▶ [Task to carry out] Scan the listing below. Return every line containing the string "first".

▶ [Given data]
(** The socket takes nothing more. *)
Lemma send_error script c cn s out err r s' h :
  h = mp_heap (sv_pool s) -> conns s !! c = Some cn -> sendable h cn -> unsent h cn <> [] ->
  write_handler_loop (SysErr err :: script) c out s = Ret (r, s') ->
  r = (out, false) /\
  (conns s' !! c = None \/
   exists cn', s' = set_conns (<[c := cn']> (conns s)) s /\ sent_to cn cn' /\ sendable h cn' /\
     unsent h cn' = unsent h cn).
Proof.
  intros -> Hc Sd Hne H. pose proof (unsent_len _ _ Sd) as [El Er].
  assert (Hp : 0 < zlen (unsent (mp_heap (sv_pool s)) cn)).
  { destruct (unsent _ _); [done|]. rewrite zlen_cons. zlen_pos. lia. }
  assert (Hfree : forall s1, (spy_free_client_connection c ≫= λ _, mret (out, false)) s1 = Ret (r, s') ->
    r = (out, false) /\ conns s' !! c = None).
  { intros s1 (u & s2 & E & E2)%prun_inv. apply free_gone in E. by injection E2 as <- <-. }
  cbn [write_handler_loop] in H. rewrite (prun_bind _ _ _ _ _ (get_conn_run _ _ _ Hc)) in H. cbv zeta in H.
  rewrite Er in H. destruct (Z.ltb_spec 0 (zlen (unsent (mp_heap (sv_pool s)) cn))); [|lia].
  change RSP_HDR_SIZE with 6 in *. destruct (Z.ltb_spec (sentlen cn) 6) as [Hlt|Hge].
  - destruct err; [|apply Hfree in H as [-> ?]; auto..].
    injection H as <- <-. split; [done|]. right. exists cn. rewrite set_conns_id by done.
    split_and!; try done. apply sent_to_refl.
  - destruct Sd as [H1 H2 H3 H4 H5]. change RSP_HDR_SIZE with 6 in *. rewrite Z.max_r in H5 by lia.
    rewrite (content_len _ _ H4) in H5. pose proof H5 as H5'.
    destruct (next_readable_some _ (rsp_body cn) H4 ltac:(lia)) as (rg & body & Hrg & Hq & Hlen & Hread).
    rewrite (prun_bind pget _ s s s eq_refl), (prun_bind _ _ _ _ _ (prun_lift _ _ s Hrg)) in H.
    apply prun_inv in H as (snd & s1 & [_ ->]%prun_lift_inv & H).
    destruct (Hread 0 ltac:(lia)) as (_ & Hwf & Hcont). rewrite advance_read_0 in Hwf, Hcont.
    rewrite zdrop_neg in Hcont by lia.
    destruct err; [|apply Hfree in H as [-> ?]; auto..].
    injection H as <- <-. split; [done|]. right. exists (with_rsp_body body cn). split; [done|]. split_and!.
    + exists (sentlen cn), body. by destruct cn.
    + split; cbn; change RSP_HDR_SIZE with 6; try done; try lia. rewrite Hcont, (content_len _ _ H4). lia.
    + unfold unsent. cbn. by rewrite Hcont.
Qed.
(* ===== verification/Agent.v ===== *)
(** * Agent: the report thread, its lock and the log

    [chunkserver/spy_agent.c] (the thread that reports to the master),
    [chunkserver/spy_atomic.h] (the operations on its lock and on the counters of
    the work queue) and [chunkserver/spy_log.c].  Theorems: the agent formats a
    report the main thread wrote as a whole, whatever the interleaving; the
    message goes out whole and its length field is right; what the answer of the
    master can do to the process. *)

From Stdlib Require Import Strings.String Strings.Byte.
From S2P Require Import Prelude Utils RwBuffer Adler32 Store Event WorkQueue Server.

(** ** Atomic operations

    One locked instruction each: the counter before and after, and the result.
    [xaddl], [subl] and the like wrap at 32 bits; [sete] and [sets] read the zero
    and the sign flag of the new value. *)

Module Atomic.
Implicit Types (i v : Z).

Definition spy_atomic_read v : Z := v.
Definition spy_atomic_set v i : Z := i.
Definition spy_atomic_clear_mask (mask v : Z) : Z := i32 (Z.land v (Z.lnot mask)).
Definition spy_atomic_set_mask (mask v : Z) : Z := i32 (Z.lor v mask).
Definition spy_atomic_add i v : Z := i32 (v + i).
Definition spy_atomic_sub i v : Z := i32 (v - i).
(** [xaddl] leaves the old value in [i]; the sum is computed again. *)
Definition spy_atomic_add_return i v : Z * Z :=
  let old := v in (i32 (old + i), i32 (v + i)).
Definition spy_atomic_sub_return i v : Z * Z := spy_atomic_add_return (i32 (- i)) v.
Definition spy_atomic_sub_and_test i v : bool * Z := let v := i32 (v - i) in (v =? 0, v).
Definition spy_atomic_inc v : Z := i32 (v + 1).
Definition spy_atomic_dec v : Z := i32 (v - 1).
Definition spy_atomic_dec_and_test v : bool * Z := let v := i32 (v - 1) in (v =? 0, v).
Definition spy_atomic_inc_and_test v : bool * Z := let v := i32 (v + 1) in (v =? 0, v).
Definition spy_atomic_add_negative i v : bool * Z := let v := i32 (v + i) in (v <? 0, v).
Definition spy_atomic_cmp_and_set (lock old set : Z) : bool * Z :=
  if lock =? old then (true, set) else (false, lock).
End Atomic.
Export Atomic.

(** ** The log *)

Module Log.
Definition DEBUG : Z := 0.
Definition INFO : Z := 1.
Definition WARN : Z := 2.
Definition ERROR : Z := 3.

Definition newline : byte := byte_of_Z 10.

(** [vsnprintf(buf, size, ...)] of a text without zero bytes: what the buffer
    holds before its zero byte, and the length of the whole text. *)
Definition vsnprintf (size : Z) (text : list byte) : list byte * Z := (ztake (size - 1) text, zlen text).

(** [spy_log]: [stamp] is what [strftime] gives and [text] the formatted message;
    the result is what is written.  The terminating zero of [vsnprintf] is part of
    the line when the text has just been cut. *)
Definition spy_log (log_level level : Z) (stamp text : list byte) : outcome (list byte) :=
  if level <? log_level then Ret []
  else
    let time_len := zlen stamp in
    _ ← c_assert (time_len <? 128);
    let '(kept, msg_len) := vsnprintf (1023 - time_len) text in
    _ ← c_assert (msg_len + time_len <? 1024);
    let line := ztake (msg_len + time_len) (stamp ++ kept ++ [b00]) in
    Ret (line ++ [newline]).
End Log.
Export Log.

(** ** The agent *)

Module Agent.
(** As many descriptors below as the table has entries leave no entry for another. *)
Lemma lowest_free_spec t :
  0 <= lowest_free t /\ t !! lowest_free t = None /\ forall k, 0 <= k < lowest_free t -> is_Some (t !! k).
Proof.
  unfold lowest_free. pose proof (free_from_ge (size t) 0 t) as Hb.
  split_and!; [lia| |intros k Hk; by eapply free_from_used].
  destruct (decide (free_from (size t) 0 t < 0 + Z.of_nat (size t))) as [H|H]; [by apply free_from_stops|].
  destruct (t !! free_from (size t) 0 t) eqn:E; [|done]. exfalso.
  assert (S : list_to_set (seqZ 0 (Z.of_nat (S (size t)))) ⊆ dom t).
  { intros k Hk. apply elem_of_list_to_set, elem_of_seqZ in Hk. apply elem_of_dom.
    destruct (decide (k = free_from (size t) 0 t)) as [->|]; [done|]. apply (free_from_used (size t) 0). lia. }
  apply subseteq_size in S. rewrite size_list_to_set, length_seqZ, size_dom in S by apply NoDup_seqZ. lia.
Qed.

Lemma sys_dup2_at t fd k f : t !! fd = Some f -> sys_dup2 fd k t = <[k := f]> t.
Proof. unfold sys_dup2. by intros ->. Qed.

(** The standard descriptors moved to /dev/null, and no other changed. *)
Definition null_std t : fd_table := <[0 := DevNull]> (<[1 := DevNull]> (<[2 := DevNull]> t)).

Lemma daemon_table t fd :
  0 <= fd -> t !! fd = None ->
  (let t1 := sys_dup2 fd 2 (sys_dup2 fd 1 (sys_dup2 fd 0 (<[fd := DevNull]> t))) in
   if 2 <? fd then sys_close fd t1 else t1) = null_std t.
Proof.
  intros H0 Hn. cbv zeta.
  rewrite (sys_dup2_at _ fd 0 DevNull), (sys_dup2_at _ fd 1 DevNull), (sys_dup2_at _ fd 2 DevNull)
    by (repeat (rewrite lookup_insert; case_decide); done).
  unfold sys_close, null_std. apply map_eq. intros k. destruct (Z.ltb_spec 2 fd).
  - destruct (decide (k = fd)) as [->|]; [rewrite lookup_delete_eq; by rewrite !lookup_insert_ne by lia|].
    rewrite lookup_delete_ne by done. solve_fd.
  - assert (fd = 0 \/ fd = 1 \/ fd = 2) as [->|[->| ->]] by lia;
      solve_fd.
Qed.

Lemma daemonize_spec p :
  spy_make_daemonize 0 true p = Ret (set_fds (null_std (fds p)) (setsid p)).
Proof.
  unfold spy_make_daemonize. destruct (lowest_free_spec (fds p)) as (H0 & Hn & _). cbn.
  destruct (Z.eqb_spec (lowest_free (fds p)) (-1)); [lia|]. cbn. do 2 f_equal. by apply daemon_table.
Qed.

Lemma open_log_inv ok p p' :
  open_log ok p = Ret p' ->
  p' = set_log_fd (lowest_free (fds p)) (set_fds (<[lowest_free (fds p) := LogFile]> (fds p)) p) /\
  0 < lowest_free (fds p).
Proof.
  unfold open_log, sys_open. destruct ok; [|by intros]. destruct (Z.leb_spec (lowest_free (fds p)) 0); [done|].
  by intros [= <-].
Qed.
End Descriptors.

(** ** Signals *)

Section Signals.
Implicit Types (p : process) (sigs : list signal).

(** Signals as the server leaves them: [n] terminations are still survived. *)
Definition armed (n : nat) p : Prop :=
  on_signal p SIGHUP = SIG_IGN /\ on_signal p SIGPIPE = SIG_IGN /\
  match n with
  | O => on_signal p SIGTERM = SIG_DFL
  | _ => n = 1%nat /\ exists fl, on_signal p SIGTERM = SigAct fl /\ SA_RESETHAND ∈ fl
  end.

Lemma signal_init_armed p : armed 1 (spy_signal_init p).
Proof.
  split; [done|]. split; [done|]. split; [done|]. exists [SA_RESETHAND; SA_ONSTACK; SA_NODEFER].
  split; [done|]. apply list_elem_of_here.
Qed.

Lemma deliver_ignored n g p : armed n p -> g <> SIGTERM -> deliver g p = Ret p.
Proof. intros (H1 & H2 & _) Hg. unfold deliver. destruct g; [by rewrite H1|by rewrite H2|done]. Qed.

Lemma deliver_term p :
  armed 1 p -> exists p', deliver SIGTERM p = Ret p' /\ armed 0 p' /\ fds p' = fds p /\ log_fd p' = log_fd p.
Proof.
  intros (H1 & H2 & _ & fl & H3 & Hf). unfold deliver. rewrite H3, decide_True by done.
  eexists. split; [done|]. split; [|done]. split_and!; [done..|]. cbn. by rewrite decide_True.
Qed.

Lemma deliver_all_from n sigs p :
  armed n p -> (count_occ signal_eq_dec sigs SIGTERM <= n)%nat <->
  armed n p /\ exists p', deliver_all sigs p = Ret p' /\ fds p' = fds p /\ log_fd p' = log_fd p.
Proof.
  revert n p. induction sigs as [|g sigs IH]; intros n p A.
  - split; [intros _; split; [done|by exists p]|cbn; lia].
  - destruct (decide (g = SIGTERM)) as [->|Hg].
    + rewrite (count_occ_cons_eq signal_eq_dec) by done. destruct n as [|n].
      * split; [lia|]. intros (_ & p' & H & _). cbn in H. unfold deliver in H. destruct A as (_ & _ & A).
        by rewrite A in H.
      * assert (n = 0)%nat as -> by (destruct A as (_ & _ & A & _); lia).
        destruct (deliver_term p A) as (p1 & E & A1 & F & L). cbn [deliver_all]. rewrite E. cbn [mbind].
        rewrite bind_Ret. specialize (IH _ _ A1). rewrite F, L in IH. destruct IH as [I1 I2].
        split; [intros H; split; [done|apply I1; lia]|].
        intros (_ & H). apply le_n_S, I2. done.
    + rewrite (count_occ_cons_neq signal_eq_dec) by congruence. cbn [deliver_all].
      rewrite (deliver_ignored n) by done. rewrite bind_Ret. by apply IH.
Qed.
End Signals.

(** ** What they show *)

Module ProcessProps.

(** A daemon keeps its files.  The child that goes on leads a session of its own,
    its standard input, output and error are /dev/null, and every other descriptor
    is what it was: none is lost, and the one opened on the way is not left behind.
    The log opened before is among those kept exactly when its descriptor is not a
    standard one; a process started with one of those closed logs to /dev/null. *)
Theorem daemon_descriptors ok p p1 :
  open_log ok p = Ret p1 ->
  exists p2, spy_make_daemonize 0 true p1 = Ret p2 /\ leader p2 = true /\ on_signal p2 = on_signal p /\
    (forall fd, fds p2 !! fd = if decide (0 <= fd <= 2) then Some DevNull
                               else if decide (fd = log_fd p2) then Some LogFile else fds p !! fd) /\
    (fds p2 !! log_fd p2 = Some LogFile <-> forall fd, 0 <= fd <= 2 -> is_Some (fds p !! fd)).
Proof.
  intros [-> Hl]%open_log_inv. rewrite daemonize_spec. eexists. split; [done|]. cbn.
  destruct (lowest_free_spec (fds p)) as (_ & Hf & Hu). unfold null_std.
  split; [done|]. split; [done|]. split.
  - intros fd. solve_fd.
  - split.
    + intros H fd Hfd. apply Hu. destruct (decide (lowest_free (fds p) <= 2)); [|lia]. exfalso. revert H.
      solve_fd.
    + intros H. assert (2 < lowest_free (fds p)).
      { destruct (decide (lowest_free (fds p) <= 2)) as [Hc|]; [|lia]. destruct (H (lowest_free (fds p))) as [? E]; [lia|].
        by rewrite Hf in E. }
      solve_fd.
Qed.

(** Signals: hangups and broken pipes, in any number and order, do not touch the
    server; the first termination request does not either (the handler is empty),
    and the second one ends it. *)
Theorem signals_survived sigs p :
  (exists p', deliver_all sigs (spy_signal_init p) = Ret p') <-> (count_occ signal_eq_dec sigs SIGTERM <= 1)%nat.
Proof.
  rewrite (deliver_all_from 1) by apply signal_init_armed. split.
  - intros (p' & H). split; [apply signal_init_armed|]. exists p'. split; [done|].
    clear -H. revert H. generalize (spy_signal_init p) as q. induction sigs as [|g sigs IH]; intros q H; cbn in H.
    + by injection H as ->.
    + apply bind_Ret_inv in H as (q1 & E & H). destruct (IH _ H) as [-> ->]. unfold deliver in E.
      destruct (on_signal q g); [done|by injection E as ->|]. injection E as <-. by case_decide.
  - intros (_ & p' & H & _). by exists p'.
Qed.

(** A start in a process is a start of [Options.v]: the configuration and the server
    it ends with are those [spy_main] computes, and the process is armed, with the
    log open (when the standard descriptors were). *)
Theorem process_start_refines os pe e p p' x :
  main_process os pe e p = Ret (p', x) -> 0 < ie_log_fd e ->
  spy_main os e = Ret x /\ on_signal p' = on_signal (spy_signal_init p) /\
  ((forall fd, 0 <= fd <= 2 -> is_Some (fds p !! fd)) -> pe_null pe = true -> fds p' !! log_fd p' = Some LogFile).
Proof.
  unfold main_process, spy_main. intros H He. apply bind_Ret_inv in H as (c & -> & H).
  apply bind_Ret_inv in H as ([] & Hc & H). rewrite bind_Ret, Hc, bind_Ret. unfold spy_open_log_file.
  destruct (Z.leb_spec (ie_log_fd e) 0); [lia|]. rewrite bind_Ret.
  apply bind_Ret_inv in H as (p1 & Hl & H). apply bind_Ret_inv in H as (p2 & Hd & H).
  apply bind_Ret_inv in H as (y & -> & H). injection H as -> ->. split; [done|].
  pose proof (open_log_inv _ _ _ Hl) as [Ep _]. destruct (negb _).
  - destruct (pe_null pe).
    + destruct (daemon_descriptors _ _ _ Hl) as (p3 & E3 & _ & S3 & _ & L3).
      unfold spy_make_daemonize in Hd. destruct (Z.eqb_spec (pe_fork pe) 0) as [Hf|]; [|done].
      fold (spy_make_daemonize 0 true p1) in Hd.
      assert (spy_make_daemonize 0 true p1 = Ret p') as E4 by exact Hd. rewrite E3 in E4. injection E4 as ->.
      split; [done|]. intros Hs _. by apply L3.
    + unfold spy_make_daemonize in Hd. destruct (negb _); [done|]. cbn in Hd. injection Hd as <-.
      subst p1. by split.
  - injection Hd as <-. subst p1. split; [done|]. intros _ _. cbn. apply lookup_insert_eq.
Qed.

(** The notification a worker sends is one increment of the event counter, however
    often the write is interrupted or refused before. *)
Theorem notify_once script n rest wq :
  Forall (fun r => r = SysErr EAGAIN \/ r = SysErr EINTR) script -> 0 <= n ->
  spy_finish_work_notify (script ++ Xfer n :: rest) (event_count (W := work) wq)
  = Ret (event_count (worker_notify wq), rest).
Proof.
  intros H Hn. induction H as [|r script [-> | ->] _ IH]; [|exact IH..]. cbn.
  by destruct (Z.leb_spec 0 n); [|lia].
Qed.

(** The two clocks agree: microseconds are the seconds and a part of one, for every
    time the 64-bit count can hold (until the year 586912). *)
Theorem clocks_agree tv :
  0 <= tv.1 < 2 ^ 64 / 1000000 -> 0 <= tv.2 < 1000000 ->
  spy_current_time_usec tv / 1000000 = spy_current_time_sec tv /\ spy_current_time_usec tv mod 1000000 = tv.2.
Proof.
  intros H1 H2. assert (tv.1 * 1000000 + tv.2 < 2 ^ 64) by (change (2 ^ 64 / 1000000) with 18446744073709 in H1; lia).
  assert (E : spy_current_time_usec tv = tv.1 * 1000000 + tv.2).
  { unfold spy_current_time_usec. rewrite (u64_small tv.1), (u64_small (tv.1 * 1000)), (u64_small (tv.1 * 1000 * 1000)) by lia.
    rewrite u64_small; lia. }
  rewrite E. unfold spy_current_time_sec. rewrite u64_small by lia.
  rewrite Z.add_comm, Z.div_add, Z.mod_add, Z.div_small, Z.mod_small by lia. lia.
Qed.

(** A process with its three standard descriptors, and one whose output is closed:
    the first daemon has its log on descriptor 3, the second writes it to /dev/null. *)
Definition ex_proc (t : fd_table) : process := Proc t false (fun _ => SIG_DFL) 0.
Definition ex_std : fd_table := {[0 := OtherFile 7; 1 := OtherFile 7; 2 := OtherFile 7]}.

Example daemon_log :
  (let log t := p ← open_log true (ex_proc t); p ← spy_make_daemonize 0 true p; Ret (log_fd p, fds p !! log_fd p) in
   log ex_std = Ret (3, Some LogFile) /\ log (delete 1 ex_std) = Ret (1, Some DevNull)).
Proof. split; vm_compute; reflexivity. Qed.

End ProcessProps.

▶ [Response for this exercise]
    server; the first termination request does not either (the handler is empty),
    the first daemon has its log on descriptor 3, the second writes it to /dev/null. *)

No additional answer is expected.